6) When WM receives and processes samples, the optimal conditions and a list of any machine-parameter optimizations will be made known to KBLB.
7) Those conditions will be installed at every KBLB silk-producing facility and workers will be trained in the small but important distinctions between mundane silk and our products.
8) Those facilities will then be KBLB-Ready and will churn out the good stuff in commercial amounts.
Many of these steps have happened and are in the process now. This is not a perpetual thorn in our side, but rather, is the cost of doing business with a material nothing like what anyone has worked with before.
Conditions will be optimized, rigidisized, and standardized.
It's obtuse to purport that just because he's in academia that he isn't also involved in the business side of things.
However, his day to day work is with UND, and as a scientist and researcher his research doesn't start and stop at KBLB's whims. He's constantly working and tweaking. That's his primary job as a researcher at UND.
He is a researcher first, and a member of the KBLB business team second. That is, of course, until Kim can afford to buy him out of his UND responsibilities and give him a full time KBLB salary...
It would certainly be nice if they could process one strain through to commercial production. No arguments there. But keep in mind that Dr. Fraser's work is academic in nature and will always be happening in the background. It doesn't affect KBLB's business model because Fraser feeds Kim strains with desirable properties as he is able to create them.

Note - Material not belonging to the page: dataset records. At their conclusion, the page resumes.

Lemma apply_update_quiet a m k fs :
  calm stamp (S k) fs → ac_path a ∈ managed → tree fs !! parts (ac_path a) = Some (File (original a) m) →
  tree fs !! backup_of stamp (ac_path a) = None → Z.land (mode a) 511 = mode a →
  ∃ fs', apply_update br a fs = (fs', Ok tt) ∧ calm stamp k fs' ∧ umask fs' = umask fs ∧ made P (tree fs) (tree fs')
    ∧ ∃ m, replaced stamp (ac_path a) (original a) m (content a) (mode a) (tree fs) (tree fs').
Proof using Hstamp.
  intros Hc Hs Hn Hb Hm. unfold apply_update. rewrite (bind_run _ _ _ _ _ (check_quiet _ _ _ Hc Hs)). cbn [fst snd]. rewrite Hn.
  cbn [is_regular negb]. rewrite (bind_run _ _ fs fs (original a)).
  2: { apply wrap_run, readFile_quiet; [apply Hc|by rewrite Hn]. }
  rewrite String.eqb_refl. cbn [negb]. by apply backed_up_quiet.
Qed.
Lemma replaced_other s c m c' m' t t' s' :
  replaced stamp s c m c' m' t t' → s ∈ managed → s' ∈ managed → s' ≠ s →
  t' !! parts s' = t !! parts s' ∧ t' !! backup_of stamp s' = t !! backup_of stamp s'.
Proof using.
  intros Hr Hs Hs' Hne. assert (parts s' ≠ parts s) as Hp by (intros E; by apply parts_inj in E).
  destruct (backup_not_parts s' s Hs' Hs) as [N1 N2]. split; rewrite Hr by auto.
  - rewrite decide_False by done. rewrite decide_False; [done|]. intros E. apply N1. by rewrite E.
  - rewrite decide_False; [|intros E; apply (proj1 (backup_not_parts s s' Hs Hs')); by rewrite E].
    rewrite decide_False; [done|]. intros E. by apply app_inv_head in E.
Qed.

(** An action that can be carried out. *)
Definition fit (t : gmap path node) (a : upgradeFileAction) : Prop :=
  ac_path a ∈ managed ∧ conflicting a = false ∧ Z.land (mode a) 511 = mode a ∧ t !! backup_of stamp (ac_path a) = None
  ∧ ∃ m, t !! parts (ac_path a) = Some (File (original a) m).
Definition outcome (t : gmap path node) (a : upgradeFileAction) : option node :=
  if written a then Some (File (content a) (mode a)) else t !! parts (ac_path a).
Definition same_at (t t' : gmap path node) (s : string) : Prop :=
  t' !! parts s = t !! parts s ∧ t' !! backup_of stamp s = t !! backup_of stamp s.
Lemma placed_same s n t t' s' :
  placed (parts s) n t t' → s ∈ managed → s' ∈ managed → s' ≠ s → same_at t t' s'.
Proof using Hstamp.
  intros Ht Hs Hs' Hne. split; apply (placed_other P touched_ok _ _ _ _ _ Ht (touched_parts s Hs)).
  - by apply touched_parts.
  - intros E. by apply parts_inj in E.
  - by apply touched_backup.
  - intros E. apply (proj1 (backup_not_parts s s' Hs Hs')). by rewrite E.
Qed.

Lemma apply_action_quiet a k fs : calm stamp (S k) fs → fit (tree fs) a →
  ∃ fs', apply_action br a fs = (fs', Ok 0%Z) ∧ calm stamp k fs' ∧ umask fs' = umask fs ∧ made P (tree fs) (tree fs')
    ∧ tree fs' !! parts (ac_path a) = outcome (tree fs) a
    ∧ ∀ s, s ∈ managed → s ≠ ac_path a → same_at (tree fs) (tree fs') s.
Proof using Hstamp.
  intros Hc (Hs & Hcf & Hm & Hb & m & Hn). unfold apply_action, outcome, written.
  assert (∃ fs', (do* apply_update br a in ret 0%Z) fs = (fs', Ok 0%Z) ∧ calm stamp k fs' ∧ umask fs' = umask fs
    ∧ made P (tree fs) (tree fs') ∧ tree fs' !! parts (ac_path a) = Some (File (content a) (mode a))
    ∧ ∀ s, s ∈ managed → s ≠ ac_path a → same_at (tree fs) (tree fs') s) as Hw.
  { destruct (apply_update_quiet a m k fs) as (fs' & E & Hc' & Hu & Hmade & m' & Hr); try done.
    exists fs'. split; [by rewrite (bind_run _ _ _ _ _ E)|]. split_and!; try done.
    - by rewrite Hr, decide_True by auto.
    - intros s Hs' Hne. by eapply replaced_other. }
  assert (calm stamp k fs) as Hc' by (eapply calm_weaken; [|exact Hc]; lia).
  unfold conflicting in Hcf. destruct (status a) eqn:Est; try done; try exact Hw; exists fs; by split_and!.
Qed.
Lemma apply_actions_quiet acts : ∀ c k fs,
  calm stamp (length acts + k) fs → Forall (fit (tree fs)) acts → NoDup (ac_path <$> acts) →
  ∃ fs', apply_actions br acts c fs = (fs', Ok c) ∧ calm stamp k fs' ∧ umask fs' = umask fs ∧ made P (tree fs) (tree fs')
    ∧ (∀ a, a ∈ acts → tree fs' !! parts (ac_path a) = outcome (tree fs) a)
    ∧ ∀ s, s ∈ managed → s ∉ ac_path <$> acts → same_at (tree fs) (tree fs') s.
Proof using Hstamp.
  induction acts as [|a acts IH]; intros c k fs Hc Hfit Hnd.
  { exists fs. split_and!; [done..| |done]. by intros a ?%elem_of_nil. }
  apply Forall_cons in Hfit as [Ha Hfit]. apply NoDup_cons in Hnd as [Hna Hnd]. cbn [apply_actions].
  destruct (apply_action_quiet a (length acts + k) fs Hc Ha) as (fs1 & E1 & Hc1 & Hu1 & Hm1 & Ho1 & Hs1).
  assert (∀ a', a' ∈ acts → ac_path a' ∈ managed ∧ ac_path a' ≠ ac_path a) as Hother.
  { intros a' Ha'. rewrite Forall_forall in Hfit. split; [by apply Hfit|]. intros E. apply Hna. rewrite <- E. by apply list_elem_of_fmap_2. }
  rewrite (bind_run _ _ _ _ _ E1), Z.add_0_r. destruct (IH c k fs1 Hc1) as (fs2 & E2 & Hc2 & Hu2 & Hm2 & Ho2 & Hs2); [|done|].
  { rewrite Forall_forall in Hfit |- *. intros a' Ha'. destruct (Hfit a' Ha') as (H1 & H2 & H3 & H4 & H5).
    destruct (Hother a' Ha') as [_ Hne]. destruct (Hs1 _ H1 Hne) as [Hp Hb]. unfold fit. rewrite Hp, Hb. by split_and!. }
  exists fs2. split_and!; [done|done|congruence|by etransitivity| |].
  - intros a' [->|Ha']%elem_of_cons.
    + rewrite (proj1 (Hs2 (ac_path a) (proj1 Ha) Hna)). exact Ho1.
    + rewrite Ho2 by done. unfold outcome. destruct (Hother a' Ha') as [Hm Hne]. by rewrite (proj1 (Hs1 _ Hm Hne)).
  - intros s Hs Hns. cbn in Hns. rewrite elem_of_cons in Hns. destruct (Hs1 s Hs ltac:(tauto)) as [H1 H2].
    destruct (Hs2 s Hs ltac:(tauto)) as [H3 H4]. split; congruence.
Qed.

Once created, it's simple to scale up the number of worms and product, but as we all well know, that takes a location and personnel to process the silk.
That's the interesting joint nature of KBLB: Research and Production. Fraser's job literally is to make and test different genetic variants and report on them as needed. Kim's job is to take the best strains and sell them. To date, one is doing a better job than the other.

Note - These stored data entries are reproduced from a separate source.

(** What the registry is computed from: the files named after a handler. *)
Definition handler_file (x : string) : string := x +:+ "_handler.go".
Definition handler_stem (entry : string * bool) : option string :=
  if entry.2 || negb (has_suffix entry.1 "_handler.go") then None else Some (trim_suffix entry.1 "_handler.go").
Definition handler_stems (t : gmap path node) : list string :=
  omap handler_stem (dir_entry t ["handlers"] <$> children t ["handlers"]).
Lemma handler_entity_stem (entries : list (string * bool)) : omap handler_entity entries = exportName <$> omap handler_stem entries.
Proof.
  induction entries as [|entry entries IH]; [done|]. cbn [omap list_omap]. rewrite IH.
  unfold handler_entity, handler_stem. by destruct (_ || _).
Qed.
Lemma handler_stem_Some entry x : handler_stem entry = Some x ↔ entry = (handler_file x, false).
Proof.
  unfold handler_stem, handler_file. destruct entry as [name dir]. cbn [fst snd]. split.
  - destruct dir; [done|]. cbn [orb]. destruct (has_suffix name "_handler.go") eqn:E; [|done]. cbn [negb].
    apply has_suffix_spec in E as [y ->]. rewrite trim_suffix_app. by intros [= ->].
  - intros [= -> ->]. by rewrite has_suffix_app, trim_suffix_app.
Qed.
Lemma NoDup_omap {A B} (f : A → option B) l :
  NoDup l → (∀ x y b, f x = Some b → f y = Some b → x = y) → NoDup (omap f l).
Proof.
  intros Hl Hf. induction Hl as [|x l Hx _ IH]; [constructor|]. cbn [omap list_omap].
  destruct (f x) as [b|] eqn:E; [|done]. constructor; [|done].
  intros (y & Hy & Eb)%list_elem_of_omap. by rewrite (Hf x y b) in Hx.
Qed.
Lemma handler_stems_NoDup t : NoDup (handler_stems t).
Proof.
  apply NoDup_omap; [apply NoDup_fmap_2, children_NoDup; by intros x y [= ->]|].
  intros x y b Hx%handler_stem_Some Hy%handler_stem_Some. congruence.
Qed.
Lemma elem_of_handler_stems t x :
  x ∈ handler_stems t ↔ ∃ n, t !! ["handlers"; handler_file x] = Some n ∧ is_dir n = false.
Proof.
  unfold handler_stems. rewrite list_elem_of_omap. split.
  - intros (entry & (name & -> & [n Hn]%elem_of_children)%list_elem_of_fmap & [= -> Hd]%handler_stem_Some).
    cbn [app] in *. rewrite Hn in Hd. by exists n.
  - intros (n & Hn & Hd). exists (handler_file x, false). split; [|by apply handler_stem_Some].
    apply list_elem_of_fmap. exists (handler_file x). split; [unfold dir_entry; cbn [app]; by rewrite Hn, Hd|].
    apply elem_of_children. by exists n.
Qed.
Lemma handler_stems_eq t t' :
  (∀ x n, is_dir n = false → t !! ["handlers"; handler_file x] = Some n → ∃ n', is_dir n' = false ∧ t' !! ["handlers"; handler_file x] = Some n') →
  (∀ x n, is_dir n = false → t' !! ["handlers"; handler_file x] = Some n → ∃ n', is_dir n' = false ∧ t !! ["handlers"; handler_file x] = Some n') →
  handler_stems t ≡ₚ handler_stems t'.
Proof.
  intros H1 H2. apply NoDup_Permutation; [apply handler_stems_NoDup..|]. intros x.
  rewrite !elem_of_handler_stems. split; intros (n & Hn & Hd); [destruct (H1 x n) as (n' & ? & ?)|destruct (H2 x n) as (n' & ? & ?)]; eauto.
Qed.
Lemma registry_not_handler x : ["handlers"; handler_file x] ≠ registry_node.
Proof.
  intros [= E]. assert (has_suffix (handler_file x) "_handler.go" = true) as H by apply has_suffix_app.
  rewrite E in H. by vm_compute in H.
Qed.
Lemma handler_stems_insert t n : handler_stems (<[registry_node := n]> t) ≡ₚ handler_stems t.
Proof.
  apply handler_stems_eq; intros x m Hd Hm; exists m; (split; [done|]);
    pose proof (registry_not_handler x); [rewrite lookup_insert_ne in Hm|rewrite lookup_insert_ne]; auto.
Qed.

Definition registered (t : gmap path node) : list string := sort_strings (exportName <$> handler_stems t).
Lemma registry_steps project fs fs' :
  mem_byte "{" project = false → writeCRUDRouteRegistry project fs = (fs', Ok tt) →
  tree fs !! ["handlers"] = Some Dir
  ∧ ∃ fs1, tree fs1 = tree fs ∧ writeFile registry_node (registry_text project (registered (tree fs))) 420 fs1 = (fs', Ok tt).
Proof.
  intros Hp. unfold writeCRUDRouteRegistry. intros (fs1 & entries & Hr%wrap_Ok & Hk)%bind_Ok.
  revert Hr. change (parts "handlers") with ["handlers"]. unfold readDir, bind.
  destruct (next_fault_eq fs) as (o & fs2 & -> & Ht & _). destruct (io_error o); [done|]. cbn [get_tree]. unfold get_tree. rewrite Ht.
  destruct (find_node (tree fs) ["handlers"]) as [i|] eqn:E; [|done]. apply find_node_Ok in E.
  destruct i as [[]|]; try done. intros [= -> <-]. split; [done|]. exists fs1. split; [done|].
  cbv zeta in Hk. rewrite handler_entity_stem in Hk. fold (handler_stems (tree fs)) in Hk.
  rewrite registry_render in Hk by done. rewrite registry_parts in Hk. exact Hk.
Qed.

(** A completed rebuild of the registry mounts, in order, exactly the
    entities whose handler files are in the directory, each by the name the
    generator gave it; with one handler per generated entity these are the
    entities, each once.  Rebuilding again changes nothing. *)
Theorem registry_regenerated project fs fs' :
  mem_byte "{" project = false → (∀ s, tree fs !! registry_node ≠ Some (Special s)) →
  writeCRUDRouteRegistry project fs = (fs', Ok tt) →
  ∃ entities mode,
    tree fs' = <[registry_node := File (registry_text project entities) mode]> (tree fs)
    ∧ StronglySorted String.le entities
    ∧ (∀ e, e ∈ entities ↔
         ∃ x n, tree fs !! ["handlers"; handler_file x] = Some n ∧ is_dir n = false ∧ e = exportName x)
    ∧ (∀ es, NoDup es → Forall (λ e, pascal e = true) es →
         (∀ x, (∃ n, tree fs !! ["handlers"; handler_file x] = Some n ∧ is_dir n = false) ↔ x ∈ toSnake <$> es) →
         entities ≡ₚ es)
    ∧ ∀ fs2 fs2', tree fs2 = tree fs' → writeCRUDRouteRegistry project fs2 = (fs2', Ok tt) → tree fs2' = tree fs2.
Proof.
  intros Hp Hsp (_ & fs1 & Ht1 & Hw%writeFile_Ok)%registry_steps; [|done]. rewrite Ht1 in Hw.
  destruct Hw as [Hw|(s & Hs & _)]; [|by destruct (Hsp s)]. do 2 eexists. split; [exact Hw|]. unfold registered at 1 2 3. split_and!.
  - apply sort_strings_sorted.
  - intros e. rewrite sort_strings_Permutation, list_elem_of_fmap. setoid_rewrite elem_of_handler_stems. naive_solver.
  - intros es Hnd Hes Hx. rewrite sort_strings_Permutation.
    assert (handler_stems (tree fs) ≡ₚ toSnake <$> es) as ->.
    { apply NoDup_Permutation; [apply handler_stems_NoDup| |intros x; by rewrite elem_of_handler_stems].
      apply NoDup_fmap_2_strong; [|done]. intros e e' He He' E. rewrite Forall_forall in Hes.
      by rewrite <- (export_toSnake e), E, export_toSnake by by apply Hes. }
    rewrite <- list_fmap_compose. erewrite list_fmap_ext; [by rewrite list_fmap_id|].
    intros i e Hi. rewrite Forall_forall in Hes. cbn. apply export_toSnake, Hes. by eapply list_elem_of_lookup_2.
  - intros fs2 fs2' Ht2 (_ & fs3 & Ht3 & Hw2%writeFile_Ok)%registry_steps; [|done]. rewrite Ht3, Ht2 in Hw2. rewrite Ht2.
    rewrite Hw in Hw2. rewrite lookup_insert_eq in Hw2. cbn [mode_kept] in Hw2. destruct Hw2 as [Hw2|(s & Hs & _)]; [|done].
    rewrite Hw2, insert_insert_eq, Hw. do 2 f_equal. f_equal. unfold registered. apply sort_strings_eq. by rewrite handler_stems_insert.
Qed.

(** ** A run in which every call succeeds *)

Definition quiet_state (t : gmap path node) (m : Z) (fs : project) : Prop := faults fs = [] ∧ tree fs = t ∧ umask fs = m.
Definition slice_dirs : list path := [["handlers"]; ["models"]; ["migrations"]; ["internal"]; ["internal"; "database"]].

Definition all_prefixes (dirs : list string) : list path := concat ((λ dir, prefixes (parts dir)) <$> dirs).
Lemma make_all_quiet dirs fs :
  faults fs = [] → (∀ q, q ∈ all_prefixes dirs → free_or_dir (tree fs) q) →
  ∃ t', make_all dirs fs = (set_tree fs t', Ok tt) ∧ with_dirs (all_prefixes dirs) (tree fs) t'.
Proof.
  revert fs. induction dirs as [|dir dirs IH]; intros fs Hf Hq.
  - exists (tree fs). split; [by destruct fs | done].
  - change (all_prefixes (dir :: dirs)) with (prefixes (parts dir) ++ all_prefixes dirs) in *.
    cbn [make_all]. unfold bind. destruct (mkdirAll_quiet (parts dir) fs Hf) as (t1 & -> & H1).
    { intros q Hin. apply Hq, elem_of_app. by left. }
    destruct (IH (set_tree fs t1)) as (t' & -> & H2); [done| |].
    { intros q Hin. unfold free_or_dir. cbn. rewrite H1. case_decide; [by right|]. apply Hq, elem_of_app. by right. }
    exists t'. split; [done|]. intros q. rewrite H2. cbn. rewrite H1. repeat case_decide; set_solver.
Qed.
Lemma crud_prefixes : all_prefixes crud_dirs = slice_dirs.
Proof. by vm_compute. Qed.
Lemma refuse_existing_quiet paths fs :
  faults fs = [] → (∀ p, p ∈ paths → tree fs !! parts p = None ∧ ∀ q, q ∈ prefixes (dirname (parts p)) → free_or_dir (tree fs) q) →
  refuse_existing paths fs = (fs, Ok tt).
Proof.
  intros Hf Hp. induction paths as [|p paths IH]; [done|]. cbn [refuse_existing]. unfold bind.
  destruct (Hp p) as [Hn Hq]; [by left|]. rewrite stat_run, find_node_dirs, Hn by done. apply IH. intros; apply Hp; by right.
Qed.

(** The files written, each with its rendering. *)
Definition emits (d : crudData) (m : Z) (files : list (string * string)) (t t' : gmap path node) : Prop :=
  (∀ f, f ∈ files → ∃ c, renderCRUDTemplate f.2 d = Ok c ∧ t' !! parts f.1 = Some (File c (Z.ldiff 420 m)))
  ∧ ∀ q, q ∉ parts <$> files.*1 → t' !! q = t !! q.
Lemma emits_perm d m files files' t t' : files ≡ₚ files' → emits d m files t t' → emits d m files' t t'.
Proof.
  intros Hp [H1 H2]. split; [intros f Hf; apply H1; by rewrite Hp|]. intros q Hq. apply H2. intros Hin. apply Hq.
  by rewrite <- Hp.
Qed.
Lemma parents_dir t p : (∀ q, q ∈ prefixes p → t !! q = Some Dir) → parent_dir t p = true.
Proof.
  intros Hq. unfold parent_dir. destruct p as [|c p]; [done|]. rewrite Hq; [done|].
  unfold prefixes. clear Hq. assert (∀ p d c, d ++ c :: p ∈ prefixes_from d (c :: p)) as H; [|apply (H p [] c)].
  clear. induction p as [|e p IH]; intros d c; [by left|]. right.
  replace (d ++ c :: e :: p) with ((d ++ [c]) ++ e :: p) by by rewrite <- app_assoc. apply IH.
Qed.
Lemma render_all_quiet d files fs :
  faults fs = [] → NoDup (parts <$> files.*1) → (∀ f, f ∈ files → f.2 ∈ crud_templates) →
  (∀ f, f ∈ files → tree fs !! parts f.1 = None ∧ ∀ q, q ∈ prefixes (dirname (parts f.1)) → tree fs !! q = Some Dir) →
  ∃ t', render_all d files fs = (set_tree fs t', Ok tt) ∧ emits d (umask fs) files (tree fs) t'.
Proof.
  revert fs. induction files as [|[p source] files IH]; intros fs Hf Hnd Hsrc Hfree.
  - exists (tree fs). split; [by destruct fs|]. split; [set_solver|done].
  - cbn [fmap list_fmap fst] in Hnd. apply NoDup_cons in Hnd as [Hp Hnd].
    destruct (crud_renders d source) as [c Hc]; [apply (Hsrc (p, source)); by left|].
    destruct (Hfree (p, source)) as [Hn Hdirs]; [by left|]. cbn [fst] in *.
    cbn [render_all]. unfold bind at 1, wrap at 1, of_result. rewrite Hc. unfold bind, wrap.
    rewrite writeFile_quiet; [|done|rewrite find_node_dirs, Hn; [done|]; intros; right; by apply Hdirs|by apply parents_dir].
    assert (∀ f, f ∈ files → parts f.1 ≠ parts p) as Hother.
    { intros f Hin E. apply Hp. rewrite <- E. by apply list_elem_of_fmap_2, list_elem_of_fmap_2. }
    destruct (IH (put fs (parts p) (File c (Z.ldiff 420 (umask fs))))) as (t' & -> & Hfs & Hrest); [done|done| | |].
    + intros f Hin. apply Hsrc. by right.
    + intros f Hin. cbn. destruct (Hfree f) as [Hfn Hfd]; [by right|].
      rewrite lookup_insert_ne by (intros E; by apply (Hother f)). split; [done|]. intros q Hq.
      rewrite lookup_insert_ne; [by apply Hfd|]. intros <-. by rewrite (Hfd _ Hq) in Hn.
    + exists t'. split; [done|]. split.
      * intros f [->|Hin]%elem_of_cons; [|by apply Hfs]. exists c. split; [done|]. cbn [fst].
        rewrite Hrest by done. cbn. by rewrite lookup_insert_eq.
      * cbn [fmap list_fmap fst]. intros q [Hq Hq']%not_elem_of_cons. rewrite Hrest by done. cbn. by rewrite lookup_insert_ne.
Qed.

We're on the same page here, except that:
yea maybe..along with 25 other new strains
Just not sure. But you can't just cross them as simply as that and expect normal results, as our insertions are designed for our specific background genetics. Perhaps they're already working on a platform VN strain in the lab?
I don't see any benefit to KBLB for cross-breeding de facto (DS x VN just mating). Any gains in immunity, if they exist, would be far outweighed by the genetic complications.
What is clear is that this is another topic that has not been fully communicated in a clear way. Par for the course.
I don't think that's correct. That dilutes our product. I'm quite sure it's the other way around.
To make a brand new platform worm based on VN starting genetics seems like a fool's errand.
JMO.
He does have a way of succeeding, in spite of his rampant lack of experience and/or skills. Kim just needs an inanimate carbon rod of his own.
But that's for VN's benefit. They'd be paying for that 'time'. It would be part of a JVA.
If VN wants our genes in their worms, VN has to buy the rights up front I'd think. And I bet it wouldn't come cheap.